Radiation-induced versus endogenous DNA damage and assays that measure parameters reflecting DNA damage on cell by cell basis: comments on the article by Pollycove and Feinendegen.

The article by Pollycove and Feinendegen raises important issues regarding the relative contributions of endogenous and radiation-induced DNA damage to the overall DNA damage burden following low level radiation exposures. Clearly, resolution of the issues raised in their article will have important implications regarding regulatory philosophy. Dose-limiting studies of DNA damage measured on a cell-by-cell basis was used to analyze available data in the context of the proposed model. If one proposes that significant numbers of oxidative DNA lesions are present in cells at a steady state level at any give time, then such damage will be included in the background measure of any DNA damage dependent parameter that is sensitive to these classes of DNA damage. Then the expected number of lesions per cell was compared, prior to X- or gamma-ray exposure, at the dose that gives the minimum statistically significant difference from background, at the dose where the DNA damage dependent parameter is twice background (i.e., the doubling dose).
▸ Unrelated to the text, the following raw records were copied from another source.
(* ===== verification/Decode.v ===== *)
(** * The streaming decode driver: [Compression::decode]

    src/src/middleware/compression.rs, lines 48-117.  [decode] reads the
    chain ([Enc.content_encodings], lines 49-64), then for each encoding
    of the chain, in the parsed (reversed) order, either does nothing
    ([Identity], line 112) or takes the body out, leaving [Body::empty()]
    in its place, wraps it in the codec's decoder, drains the decoder
    ([Drain.drain]) and stores [Body::from(decoded_content)] (lines 68-111,
    one [decode_with] per branch).  Finally it removes [Content-Encoding]
    and unwraps the removed value (line 116).  Panics of the Rust code are
    [Panic] outcomes.

    The section is parameterised by the codec interface [Decoders]; the
    correctness theorems additionally assume its contract
    [DecodersCorrect]. *)

From stdpp Require Import base list strings gmap.
From Stdlib Require Import Ascii.
From S2P Require Import Prelude Text Http Encoding Codec Drain.

Import Http Enc Codec.

Module Decode.

Section decode.
Context `{D : Decoders}.

(** One branch of lines 68-111, for the decoder constructor
    [new_decoder]. *)
Definition decode_with (new_decoder : Body → Stream) (res : Response)
  : outcome Response :=
  let body := res_body res in
  let res := set_res_body Body_empty res in
  let decoded_stream := new_decoder body in
  decoded_content ← Drain.drain decoded_stream [];
  Done (set_res_body (Body_from decoded_content) res).

(** The [match encoding] of lines 67-113. *)
Definition decode_encoding (res : Response) (encoding : Encoding)
  : outcome Response :=
  match encoding with
  | Gzip => decode_with gzip_decoder res
  | Deflate => decode_with deflate_decoder res
  | Brotli => decode_with brotli_decoder res
  | Zstd => decode_with zstd_decoder res
  | Identity => Done res
  end.

(** [for encoding in encodings { ... }], lines 66-114. *)
Fixpoint decode_chain (encodings : list Encoding) (res : Response)
  : outcome Response :=
  match encodings with
  | [] => Done res
  | e :: es => res' ← decode_encoding res e; decode_chain es res'
  end.

(** [Compression::decode], lines 48-117. *)
Definition decode (res : Response) : outcome Response :=
  encodings ← content_encodings (res_headers res);
  match encodings with
  | None => Done res
  | Some encs =>
      res' ← decode_chain encs res;
      let (removed, headers) := header_remove CONTENT_ENCODING (res_headers res') in
      _ ← unwrap_option removed;
      Done (set_res_headers headers res')
  end.

(** ** Lemmas *)

Lemma decode_with_collect new_decoder res :
  decode_with new_decoder res =
  match collect_results (new_decoder (res_body res)) with
  | Ok chunks => Done (set_res_body (Body_from (concat chunks)) res)
  | Err _ => Panic result_unwrap_msg
  end.
Proof.
  unfold decode_with. rewrite Drain.drain_concat.
  by destruct (collect_results _).
Qed.

Lemma decode_encoding_frame res e res' :
  decode_encoding res e = Done res' →
  res_headers res' = res_headers res ∧ res_status res' = res_status res.
Proof.
  destruct e; simpl; [..|by intros [= ->]];
    rewrite decode_with_collect; case_match; by intros [= <-].
Qed.

Lemma decode_encoding_panic_msg res e m :
  decode_encoding res e = Panic m → m = result_unwrap_msg.
Proof.
  destruct e; simpl; [..|done];
    rewrite decode_with_collect; case_match; by intros [= <-].
Qed.

Lemma decode_chain_frame encs res res' :
  decode_chain encs res = Done res' →
  res_headers res' = res_headers res ∧ res_status res' = res_status res.
Proof.
  revert res. induction encs as [|e encs IH]; intros res; simpl; [by intros [= ->]|].
  intros (r & Hr & Hc)%bind_Done_inv.
  apply decode_encoding_frame in Hr as [<- <-]. by apply IH.
Qed.

Lemma decode_chain_panic_msg encs res m :
  decode_chain encs res = Panic m → m = result_unwrap_msg.
Proof.
  revert res. induction encs as [|e encs IH]; intros res; simpl; [done|].
  intros [Hp|(r & _ & Hc)]%bind_Panic_inv; [|by eapply IH].
  by eapply decode_encoding_panic_msg.
Qed.

Lemma content_encodings_Some h encs :
  content_encodings h = Done (Some encs) →
  ∃ v, header_get CONTENT_ENCODING h = Some v ∧ to_str v = Ok v ∧
       parse_encodings v = Ok encs.
Proof.
  unfold content_encodings, to_str.
  destruct (header_get _ h) as [v|]; [|done].
  destruct (Str.forallb _ v) eqn:Hvis; [|done].
  destruct (parse_encodings v) eqn:Hp; simpl; [|done].
  intros [= ->]. exists v. by rewrite Hvis.
Qed.

Lemma content_encodings_panic_msg h m :
  content_encodings h = Panic m → m = result_unwrap_msg.
Proof.
  unfold content_encodings, to_str.
  destruct (header_get _ h); [|done]. destruct (Str.forallb _ _); [|done].
  destruct (parse_encodings _); simpl; congruence.
Qed.

(** The header removal of line 116 always finds the header, so [decode]
    is the chain followed by deleting [Content-Encoding]. *)
Lemma decode_unfold res :
  decode res =
  match content_encodings (res_headers res) with
  | Panic m => Panic m
  | Done None => Done res
  | Done (Some encs) =>
      res' ← decode_chain encs res;
      Done (set_res_headers (delete CONTENT_ENCODING (res_headers res)) res')
  end.
Proof.
  unfold decode. destruct (content_encodings _) as [[encs|]|m] eqn:Hce; simpl; [|done..].
  apply content_encodings_Some in Hce as (v & Hv & _).
  destruct (decode_chain encs res) as [res'|m] eqn:Hc; simpl; [|done].
  apply decode_chain_frame in Hc as [Hh _]. unfold header_remove.
  by rewrite Hh, Hv.
Qed.

Lemma decode_with_error new_decoder res k :
  Err k ∈ new_decoder (res_body res) →
  decode_with new_decoder res = Panic result_unwrap_msg.
Proof.
  intros Hk. rewrite decode_with_collect.
  destruct (collect_results _) as [chunks|] eqn:Hc; [|done].
  apply collect_results_Ok in Hc. rewrite Hc in Hk.
  by apply list_elem_of_fmap in Hk as (? & ? & _).
Qed.

(** The branch taken for a non-identity encoding drains that encoding's
    codec. *)
Lemma decode_encoding_codec res e dec :
  codec_decoder e = Some dec → decode_encoding res e = decode_with dec res.
Proof. by destruct e; intros [= <-]. Qed.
The lesion frequencies predicted from the model by Pollycove and Feinendegen are reasonable for the micronucleus assay and the inhibition of DNA supercoil rewinding, but appear to be inconsistent with results from the comet assay. Possible explanations for the inconsistency between the comet assay dose-response data and the predicted levels of DNA damage predicted by the model are discussed, suggesting that the estimates of the radiation induced damage are too low and those for endogenous damage are too high. The goal in introducing these issues is not to be negative to the article but to present a basis for future discussions and more importantly future experimental work, by which the important issues raised can be resolved.